(* ===== verification/Prelude.v ===== *)
(** * Verification of the xv6 kernel of this repository

    The program is a Unix-like kernel for RISC-V in C, with parts in Zig, and
    its user programs and the tools that make its disk image.  This library translates its code into executable
    definitions and proves what makes the parts correct.  File names below
    are those of this directory; source files are under src/src/, those that
    start with build/ under src/.

    ** How the code is translated

    Stateful code is written in the outcome monad of this file: a function
    takes the state of its component and returns [Ok] with a result and a new
    state, [Panic] with the message, [Sleep] when the process gives up the
    CPU, or [Fuel].  Loops with a bound use [for_loop]; other loops take fuel,
    and each is given enough: the number of bytes, pages or entries a round
    consumes one of.  The theorems state that the code returns, so they
    include that the fuel suffices.  Integers are [Z] with the wrap-around of
    their C type written out ([u8] to [u64], [i16], [i32]).  Memory is a map
    from addresses to bytes (Mem).  Where a call sleeps and is resumed, the
    resumed part is a definition of its own ([sleep_resume], [wait_resume],
    the [_from] versions of pipe and console calls), so that the runs of
    several processes can follow each other in any order.  User programs are
    trees of system calls (UProg): the answers of the kernel are free, and a
    theorem speaks of every run, that is of every sequence of answers.
    Assembly is a list of instructions that a small machine executes (Asm).

    ** The parts, from the bottom up

    - Strings: kernel/string.c, the string functions of user/ulib/ulib.c, and
      [custom_memcpy] of kernel/vm.c, as three Modules.  [memmove] is the
      simultaneous copy for every overlap; [strncpy] and [strncmp] agree on
      names.
    - Sleeplock: kernel/sleeplock.c, and spinlocks as one CPU sees them.
    - Spinlock: kernel/spinlock.c with any number of CPUs, in steps that
      interleave: mutual exclusion by induction over the steps, when the
      functions panic, and the nesting of [push_off] and [pop_off].
    - Ring, Bio, BioSpec, BioProps, Cache: kernel/bio.c.  The invariant of the
      buffer cache (one buffer per block, the two linked lists, reference
      counts) is kept by every operation; [bread] gives the content of the
      block, [brelse] keeps the order of use.
    - Virtio, VirtioProps: kernel/virtio_disk.c.  The device is a step relation
      that fetches chains and serves them in any order.  Driver and device
      together refine a disk without rings on which each request is served
      once; no driver call panics and no descriptor is lost.  This is why Bio
      takes the transfer of a block as one step.
    - DiskLog, Log, LogSpec, LogTx, LogCrash: kernel/log.c.  A crash at any
      write of a commit, and in any number of recoveries, leaves all or
      nothing of the transaction.
    - BlockLayer: the interface the file system uses of the log and the cache,
      as a type class with its laws, and the instance that Log gives.
    - Kalloc, KallocZig: kernel/kalloc.c, and kernel/kalloc.zig, which the build
      links, shown to do the same; and the allocator interface of the latter.
    - Vm, VmSpec, CopySpec, VmProps: kernel/vm.c.  The tree of page-table pages,
      [mappages], and the copies between kernel and user memory against the
      address translation [utrans].
    - Fs, FsSpec, FileSpec, Dinode, FileIO, FsProps: kernel/fs.c over
      BlockLayer.  Files as byte sequences: [readi], [writei] and their round
      trip, the bitmap, inodes on disk and in memory, names.
    - Mkfs, MkfsProps, MkfsZig: build/mkfs.c and build/MakeFilesystemStep.zig.
      The image has the superblock, the root directory and the given files; no
      block has two uses, and the bitmap marks the blocks given out.  The
      kernel of Fs reads the files back from it, and both programs write the
      same image.
    - Pipe: kernel/pipe.c as a bounded first-in first-out channel under any
      interleaving of readers and writers.
    - Kernel, KernelSpec: the state shared by the rest (struct proc, struct
      file, the CPU), and [sleep], [wakeup], [sched], [yield] of kernel/proc.c.
    - File, FileProps: kernel/file.c and [pipealloc].
    - Ringbuf, RingbufProps: kernel/ringbuf.zig, the double mapping of a ring.
    - URingbuf, URingbufProps: user/ulib/uringbuf.zig.  Reader and writer in
      any interleaving of their steps see a bounded first-in first-out
      channel, and what is written through one mapping is read through the
      other.
    - Proc, ProcProps: kernel/proc.c: no lost wakeups, [exit], [wait], [kill],
      and that a runnable process runs in the next round of the scheduler.
    - Args, Sysfile, Syscall: kernel/syscall.c, kernel/sysfile.c,
      kernel/sysproc.c.
    - Exec, Keeps, ExecProps: kernel/exec.c and [sys_exec]; Keeps has the rules
      that carry a part of the state unchanged through a program.
    - Trap, TrapProps: kernel/trap.c, and the way from user code to the kernel
      and back through both the C and the assembly part.
    - Asm, AsmProps: kernel/swtch.S, kernel/trampoline.S, kernel/kernelvec.S and
      kernel/entry.S, instruction by instruction.  [swtch] resumes the saved
      context, [kernelvec] is transparent for the code it interrupts, and
      [timervec] asks for the next interrupt.
    - Boot: kernel/start.c, kernel/start.zig and kernel/plic.c over the control
      and device registers: the machine returns to [main] in supervisor mode,
      each timer interrupt after that is served and asks for the next one, and
      the interrupts of the devices reach the hart.
    - IQueue: kernel/queue.zig, a queue linked through its elements, which
      refines a list.
    - Queue, Uart, Console, ConsoleProps: kernel/uart.c and kernel/console.c.
      Queue has the ring buffers with free-running indices that these and the
      disk driver use; the console refines a line editor, and reads deliver
      its lines.
    - Grep, GrepMain: user/grep.c against the meaning of patterns and of lines,
      and the whole program over the system calls.
    - UPrintf, ULog: the two printf functions of user programs, of
      user/ulib/printf.c and user/ulib/ulog.zig.
    - KLog: kernel/klog.zig and common/color.zig, what the kernel prints and what
      [panic] does before it stops.
    - Umalloc, UmallocProps: user/ulib/umalloc.c.  After every sequence of calls
      the blocks in use are disjoint, [free] and [malloc] return, and what
      [malloc] returns is big enough and not in use.
    - UProg, Utils: the small user programs (cat, echo, init, kill, ln, ls,
      mkdir, rm, wc, zombie) over the system calls.
    - Bench: user/pb.c, user/forktest.c and user/stressfs.c.
    - Sh, ShProps, ShRun: user/sh.c.  The parser accepts the lines of a grammar
      and no others, and returns the command the grammar gives; the evaluator
      starts each program of a line with the descriptors its redirections and
      pipes ask for and no others.

    ** Interfaces

    [Wakeup] (Sleeplock) is what a component needs to wake sleepers; the block
    layer class is what the file system needs of the log; [KLock] (ProcProps)
    is a lock inside the kernel state; [RingDims] (Queue) the sizes of a ring;
    [Private] (Keeps) a part of the state that other components cannot touch.

    ** What the theorems leave out

    - Memory is sequentially consistent, and a CPU's interrupts happen only
      where the code of a component can be interrupted by the model's steps;
      only Spinlock, Virtio and Pipe have steps of several threads.
    - The theorems on user memory assume an address space without two
      addresses for the same byte, which a process with an open ring buffer
      does not have; RingbufProps treats that mapping itself.
    - [wait] and [exit] are stated up to what [freeproc] and the closing of
      files do.
    - Device registers answer arbitrarily (Uart) or as the virtio
      specification says (VirtioProps).

    ** Not modelled

    The outcome [Sleep] stands for a context switch in the C parts; [swtch]
    itself is in Asm.  main.zig calls the init functions one after the other,
    which are modelled with their components.  printf.c, ramdisk.c and
    uart.zig are not part of the build (nor are kalloc.c and start.c, with
    which their Zig versions are compared).  [procdump] only prints.  initcode.S
    is two system calls, exec and exit.  user.zig, user_high.zig, mixin.zig
    and the Zig files of common/ but ringbuf.zig and color.zig bind C
    functions and constants.  Of the user programs, the test programs
    usertests.c, grind.c, rbz_failtest.zig and the files rb_ of user/ are long
    lists of single cases, and rb.c, rbz.zig and pbz.zig time what URingbuf and
    Bench model.
    build.zig and the other steps of build/ run the compiler, generate the
    stubs of system calls and start the emulator. *)

(** ** This file

    Machine-width integers, the outcome monad, bounded loops, and the
    automation used by every component. *)

From stdpp Require Export base gmap list strings.
From Stdlib Require Export ZArith Lia.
= = = = = = =
## DIRECTIONS
Gather from the records above every line containing the string "console".

## RESPONSE TO THIS TASK
    the [_from] versions of pipe and console calls), so that the runs of
    - Queue, Uart, Console, ConsoleProps: kernel/uart.c and kernel/console.c.
      disk driver use; the console refines a line editor, and reads deliver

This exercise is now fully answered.